On your return path once level becomes 1, then it means that dec made it
go 1 -> 0, you unlock the lock.
The locking part happens only on PREEMPT_RT because !PREEMPT_RT has
softirqs disabled which guarantee that there will be no preemption.

tools/testing/selftests/net/openvswitch should cover this?

> Also, the name of the struct ovs_action doesn't make a lot of sense,
> I'd suggest to call it pcpu_storage or something like that instead.
> I.e. have a more generic name as the fields inside are not directly
> related to each other.

Understood. ovs_pcpu_storage maybe?

> Best regards, Ilya Maximets.

Sebastian

Ilya Maximets March 10, 2025, 4:56 p.m. UTC | #3

On 3/10/25 15:44, Sebastian Andrzej Siewior wrote:
> On 2025-03-10 15:17:17 [+0100], Ilya Maximets wrote:
>>> --- a/net/openvswitch/actions.c
>>> +++ b/net/openvswitch/actions.c
>>> @@ -82,6 +82,8 @@ struct ovs_action {
>>>  	struct action_fifo action_fifos;
>>>  	struct action_flow_keys flow_keys;
>>>  	int exec_level;
>>> +	struct task_struct *owner;
>>> +	local_lock_t bh_lock;
>>>  };
>>>  
>>>  static DEFINE_PER_CPU(struct ovs_action, ovs_actions);
>>> @@ -1690,8 +1692,14 @@ int ovs_execute_actions(struct datapath *dp, struct sk_buff *skb,
>>>  			const struct sw_flow_actions *acts,
>>>  			struct sw_flow_key *key)
>>>  {
>>> +	struct ovs_action *ovs_act = this_cpu_ptr(&ovs_actions);
>>>  	int err, level;
>>>  
>>> +	if (ovs_act->owner != current) {
>>> +		local_lock_nested_bh(&ovs_actions.bh_lock);
>>
>> Wouldn't this cause a warning when we're in a syscall/process context?
> 
> My understanding is that is only invoked in softirq context.

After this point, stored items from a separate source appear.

(** The entries that are accepted, up to the count. *)
Lemma consume_total (g : Key * Value → option A) found l :
  (∀ i, i ∈ l → accept i = Ok (g i)) → (∀ m, max = Some m → Z.of_nat (length found) < m) →
  truncated max (fst <$> consume found l)
  = Ok (match max with Some m => take (Z.to_nat m) | None => id end (found ++ omap g l)).
Proof.
  revert found. induction l as [|i l IH]; intros found Hg Hm; cbn [Mapi.consume omap list_omap].
  { rewrite app_nil_r. by destruct max. }
  rewrite (Hg i) by (by left). cbn [mbind outcome_bind]. destruct (g i) as [a|]; [|apply IH; [|done]].
  - assert (found ++ a :: omap g l = (found ++ [a]) ++ omap g l) as -> by (by rewrite <- app_assoc).
    destruct max as [m|] eqn:Em.
    + specialize (Hm m eq_refl). destruct (Z.leb_spec m (Z.of_nat (length (found ++ [a])))) as [Hle|Hgt].
      * rewrite length_app in Hle. cbn in Hle. cbn [truncated fmap outcome_fmap mbind outcome_bind fst].
        f_equal. rewrite (take_app_le (found ++ [a]) (omap g l)); [done|].
        rewrite length_app. cbn. lia.
      * apply IH; [intros; apply Hg; by right|]. intros ? [= <-]. done.
    + apply IH; [intros; apply Hg; by right|done].
  - intros; apply Hg; by right.
Qed.

(** The number of iterations that is always enough. *)
Definition scan_fuel sn order r : nat := (33 + length (entries (snap sn) order r))%nat.

Definition up_to (l : list A) : list A :=
  match max with Some m => take (Z.to_nat m) l | None => l end.

Lemma scan_all_spec sn order r size fuel (g : Key * Value → option A) :
  bytes_keys (snap sn) → pages_fit sn → r.1 ≠ [] → 1 ≤ size < 2 ^ 32 →
  (∀ m, max = Some m → 0 < m) → (scan_fuel sn order r ≤ fuel)%nat →
  (∀ i, i ∈ entries (snap sn) order r → accept i = Ok (g i)) →
  scan_all order max (scan_page sn order) fst accept fuel r size
  = Some (Ok (up_to (omap g (entries (snap sn) order r)))).
Proof.
  intros Hok Hfit Hr Hsize Hm Hfuel Hg. unfold scan_all, scan_fuel in *.
  assert (Z.log2 size < 32) by (apply Z.log2_lt_pow2; lia).
  rewrite scan_loop_spec by (done || lia). cbn [fmap option_fmap option_map]. f_equal.
  rewrite (consume_total g []) by done. unfold up_to. by destruct max.
Qed.

End scans.

(** Scanners that ask for a page of at least one entry. *)
Definition scanner_ok (sc : Scanner) : Prop :=
  (sc_range sc).1 ≠ [] ∧ ∀ m, sc_count sc = Some m → 0 < m < 2 ^ 32.

Lemma execute_reads `{Decode K, Decode V} (sn : Snapshot) (sc : Scanner) (fuel : nat)
    (f : option (Key * Value → bool)) (g : Key * Value → option (K * V)) :
  bytes_keys (snap sn) → pages_fit sn → scanner_ok sc →
  (scan_fuel sn (sc_order sc) (sc_range sc) ≤ fuel)%nat →
  (∀ i, i ∈ entries (snap sn) (sc_order sc) (sc_range sc) → decode_kv f i = Ok (g i)) →
  execute_with_filter fuel sc sn f
  = Some (Ok (up_to (sc_count sc) (omap g (entries (snap sn) (sc_order sc) (sc_range sc))))).
Proof.
  intros Hok Hfit [Hr Hc] Hfuel Hg. apply scan_all_spec; try done; [|intros m Hm; by apply Hc].
  destruct f; [done|]. destruct (sc_count sc) as [m|]; cbn; [|done].
  specialize (Hc m eq_refl). rewrite wrap_small by (unfold in_range; lia). lia.
Qed.

Lemma non_metaprotocol_reads (sn : Snapshot) (sc : Scanner) (fuel : nat) (f : option (Key * Value → bool))
    (runes inscriptions : Namespace) (g : Key * Value → option (UtxoKey * UtxosByScriptHash_Value)) :
  bytes_keys (snap sn) → pages_fit sn → scanner_ok sc →
  (scan_fuel sn (sc_order sc) (sc_range sc) ≤ fuel)%nat →
  (∀ i, i ∈ entries (snap sn) (sc_order sc) (sc_range sc) →
     accept_non_metaprotocol sn runes inscriptions f i = Ok (g i)) →
  get_non_metaprotocol_utxos fuel sc sn f runes inscriptions
  = Some (Ok (up_to (sc_count sc) (omap g (entries (snap sn) (sc_order sc) (sc_range sc))))).
Proof.
  intros Hok Hfit [Hr Hc] Hfuel Hg. apply scan_all_spec; try done. intros m Hm. by apply Hc.
Qed.

(** C24: a scan reads its range.  Whatever pages TiKV refuses as too large (short
    of a single entry), both scans end within 33 iterations more than the range
    has entries, and return what one request for the whole range would have
    given: the entries accepted, in the order of the query, decoded, up to the
    count.  [g] is what an entry decodes to, nothing when it is filtered out. *)
Theorem scans_read_range `{Decode K, Decode V} (sn : Snapshot) (sc : Scanner) (fuel : nat)
    (f : option (Key * Value → bool)) (runes inscriptions : Namespace)
    (g : Key * Value → option (K * V))
    (g' : Key * Value → option (UtxoKey * UtxosByScriptHash_Value)) :
  bytes_keys (snap sn) → pages_fit sn → scanner_ok sc →
  (scan_fuel sn (sc_order sc) (sc_range sc) ≤ fuel)%nat →
  let all := entries (snap sn) (sc_order sc) (sc_range sc) in
  ((∀ i, i ∈ all → decode_kv f i = Ok (g i)) →
    execute_with_filter fuel sc sn f = Some (Ok (up_to (sc_count sc) (omap g all))))
  ∧ ((∀ i, i ∈ all → accept_non_metaprotocol sn runes inscriptions f i = Ok (g' i)) →
    get_non_metaprotocol_utxos fuel sc sn f runes inscriptions
    = Some (Ok (up_to (sc_count sc) (omap g' all)))).
Proof.
  intros Hok Hfit Hsc Hfuel all. split; intros Hg; [by apply execute_reads|by apply non_metaprotocol_reads].
Qed.

(** Three heights under one reducer, a store that gives one entry at a time and a
    filter that leaves out the second. *)
Definition sample_heights : Store :=
  list_to_map (map (λ h, (Prefix_data (mkNamespace 1 2) HeightByBlockHash (mkUInt h : u64),
                          encode (mkUInt (h * 2) : u64))) [3; 4; 5]).

Definition sample_heights_snapshot : Snapshot :=
  mkSnapshot sample_heights (λ _, false) (λ _ _ size, if 1 <? size then Some TooLarge else None)
    (λ _ _ _, None).

Definition sample_scanner : Scanner :=
  scanner_order Desc (Scanner_new (reducer_key_range (mkNamespace 1 2) HeightByBlockHash
    (None : option u64) (None : option u64) (None : option u64))).

Definition sample_filter (kv : Key * Value) : bool :=
  negb (bool_decide (kv.2 = encode (mkUInt 8 : u64))).

Lemma scans_read_range_witness :
  (execute_with_filter 36 sample_scanner sample_heights_snapshot (Some sample_filter)
   : option (MapiResult (list (u64 * u64))))
  = Some (Ok [(mkUInt 5, mkUInt 10); (mkUInt 3, mkUInt 6)]).
Proof.
  etransitivity; [refine (proj1 (scans_read_range sample_heights_snapshot sample_scanner 36 (Some sample_filter)
    (mkNamespace 1 2) (mkNamespace 1 2)
    (λ i, match decode_kv (Some sample_filter) i with Ok r => r | _ => None end) (λ _, None)
    _ _ _ _) _)|by vm_compute].
  - intros k [v Hv]. apply elem_of_list_to_map_2, list_elem_of_In in Hv. cbn [map] in Hv.
    repeat destruct Hv as [[= <- <-]|Hv]; [..|done]; by apply (bool_decide_unpack _); vm_compute.
  - intros order r size e. cbn. destruct (Z.ltb_spec 1 size); [|done]. by intros [= <-].
  - by split.
  - by vm_compute.
  - intros i Hi. apply list_elem_of_In in Hi. vm_compute in Hi.
    repeat destruct Hi as [<-|Hi]; [..|done]; by vm_compute.
Defined.

(** ** Pages *)

Lemma page_loop_spec {K V T} (c : nat) (cursor : K → rust_string) (row : K * V → Q T)
    (f : K * V → T) (i : nat) (l : list (K * V)) :
  (i < c)%nat → (∀ kv, kv ∈ take (c - i) l → row kv = mret (f kv)) →
  page_loop (Z.of_nat c) cursor row i (take (S c - i) l)
  = mret (map f (take (c - i) l),
          if (c - i <? length l)%nat then cursor ∘ fst <$> l !! (c - i - 1)%nat else None).
Proof.
  revert i. induction l as [|kv l IH]; intros i Hi Hrow.
  { rewrite !take_nil. by destruct (Nat.ltb_spec (c - i) (length (@nil (K * V)))). }
  replace (S c - i)%nat with (S (c - i)) by lia. cbn [take page_loop].
  destruct (c - i)%nat as [|d] eqn:Ed; [lia|]. cbn [take map] in *.
  rewrite Hrow by (by left). cbn [mbind Q_bind mret Q_ret].
  destruct l as [|kv' l]; cbn [take]; [by destruct d|]. cbn [length Nat.sub].
  destruct (Z.eqb_spec (Z.of_nat i) (Z.of_nat c - 1)) as [E|E].
  - assert (d = 0)%nat as -> by lia. done.
  - destruct d as [|d]; [lia|]. specialize (IH (S i) ltac:(lia)).
    replace (S c - S i)%nat with (S (S d)) in IH by lia. replace (c - S i)%nat with (S d) in IH by lia.
    cbn [take] in *. rewrite IH by (intros; apply Hrow; by right). cbn [mbind Q_bind mret Q_ret].
    cbn [length]. destruct (Nat.ltb_spec (S d) (S (length l))), (Nat.ltb_spec (S (S d)) (S (S (length l))));
      try lia; [|done]. cbn [lookup list_lookup Nat.sub]. by rewrite Nat.sub_0_r.
Qed.

(** Keys made of the parameter of a query and the cursor of a page. *)
Class PagedKey (K P C : Type) `{Encode K, Encode P, Lawful C} : Type := {
  paged_params : K → P;
  paged_cursor : K → C;
  paged_encode : ∀ key, encode key = encode (paged_params key) ++ BREAK :: encode (paged_cursor key);
}.
Arguments paged_params {K} P C {_ _ _ _ _ _} key.
Arguments paged_cursor {K} P C {_ _ _ _ _ _} key.
Arguments paged_encode {K} P C {_ _ _ _ _ _} key.

Lemma encode_fields `{Encode A, Encode B} (a : A) (b : B) :
  encode (mkFields a b) = encode a ++ BREAK :: encode b.
Proof.
  unfold encode at 1, Fields_encode, append_with_break, append, break_, push, enc.
  cbn [first_fields last_fields app]. by rewrite <- !app_assoc.
Qed.

#[export, refine] Instance UtxoKey_paged : PagedKey UtxoKey Hash20 UtxoCursor :=
  {| paged_params := uk_script_hash; paged_cursor := utxo_cursor |}.
Proof.
  intros [h x t i]. unfold utxo_cursor, UtxoCursor. cbn [uk_script_hash uk_height uk_utxo_hash uk_utxo_index].
  rewrite !encode_fields. unfold encode at 1, UtxoKey_encode, append_with_break, append, break_, push, enc.
  cbn [uk_script_hash uk_height uk_utxo_hash uk_utxo_index app]. by rewrite <- !app_assoc.
Defined.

Did I
> misunderstood it?

It can be called from the syscall/process context while processing
OVS_PACKET_CMD_EXECUTE request.

> Otherwise that this_cpu_ptr() above should complain
> that preemption is not disabled and if preemption is indeed not disabled
> how do you ensure that you don't get preempted after the
> __this_cpu_inc_return() in several tasks (at the same time) leading to
> exceeding the OVS_RECURSION_LIMIT?

We disable BH in this case, so it should be safe (on non-RT).  See the
ovs_packet_cmd_execute() for more details.

> 
>> We will also be taking a spinlock in a general case here, which doesn't
>> sound particularly great, since we can potentially be holding it for a
>> long time and it's also not free to take/release on this hot path.
>> Is there a version of this lock that's a no-op on non-RT?
> 
> local_lock_nested_bh() does not acquire any lock on !PREEMPT_RT. It only
> verifies that in_softirq() is true.

Ah, you're right.  It does more things, but only under lock debug.

> 
>>> +		ovs_act->owner = current;
>>> +	}
>>> +
>>>  	level = __this_cpu_inc_return(ovs_actions.exec_level);
>>>  	if (unlikely(level > OVS_RECURSION_LIMIT)) {
>>>  		net_crit_ratelimited("ovs: recursion limit reached on datapath %s, probable configuration error\n",
>>> @@ -1710,5 +1718,10 @@ int ovs_execute_actions(struct datapath *dp, struct sk_buff *skb,
>>>  
>>>  out:
>>>  	__this_cpu_dec(ovs_actions.exec_level);
>>> +
>>> +	if (level == 1) {
>>> +		ovs_act->owner = NULL;
>>> +		local_unlock_nested_bh(&ovs_actions.bh_lock);
>>> +	}
>>
>> Seems dangerous to lock every time the owner changes but unlock only
>> once on level 1.  Even if this works fine, it seems unnecessarily
>> complicated.  Maybe it's better to just lock once before calling
>> ovs_execute_actions() instead?
> 
> My understanding is this can be invoked recursively. That means on first
> invocation owner == NULL and then you acquire the lock at which point
> exec_level goes 0->1. On the recursive invocation owner == current and
> you skip the lock but exec_level goes 1 -> 2.
> On your return path once level becomes 1, then it means that dec made it
> go 1 -> 0, you unlock the lock.

My point is: why locking here with some extra non-obvious logic of owner
tracking if we can lock (unconditionally?) in ovs_packet_cmd_execute() and
ovs_dp_process_packet() instead?  We already disable BH in one of those
and take appropriate RCU locks in both.  So, feels like a better place
for the extra locking if necessary.  We will also not need to move around
any code in actions.c if the code there is guaranteed to be safe by holding
locks outside of it.

> The locking part happens only on PREEMPT_RT because !PREEMPT_RT has
> softirqs disabled which guarantee that there will be no preemption.
> 
> tools/testing/selftests/net/openvswitch should cover this?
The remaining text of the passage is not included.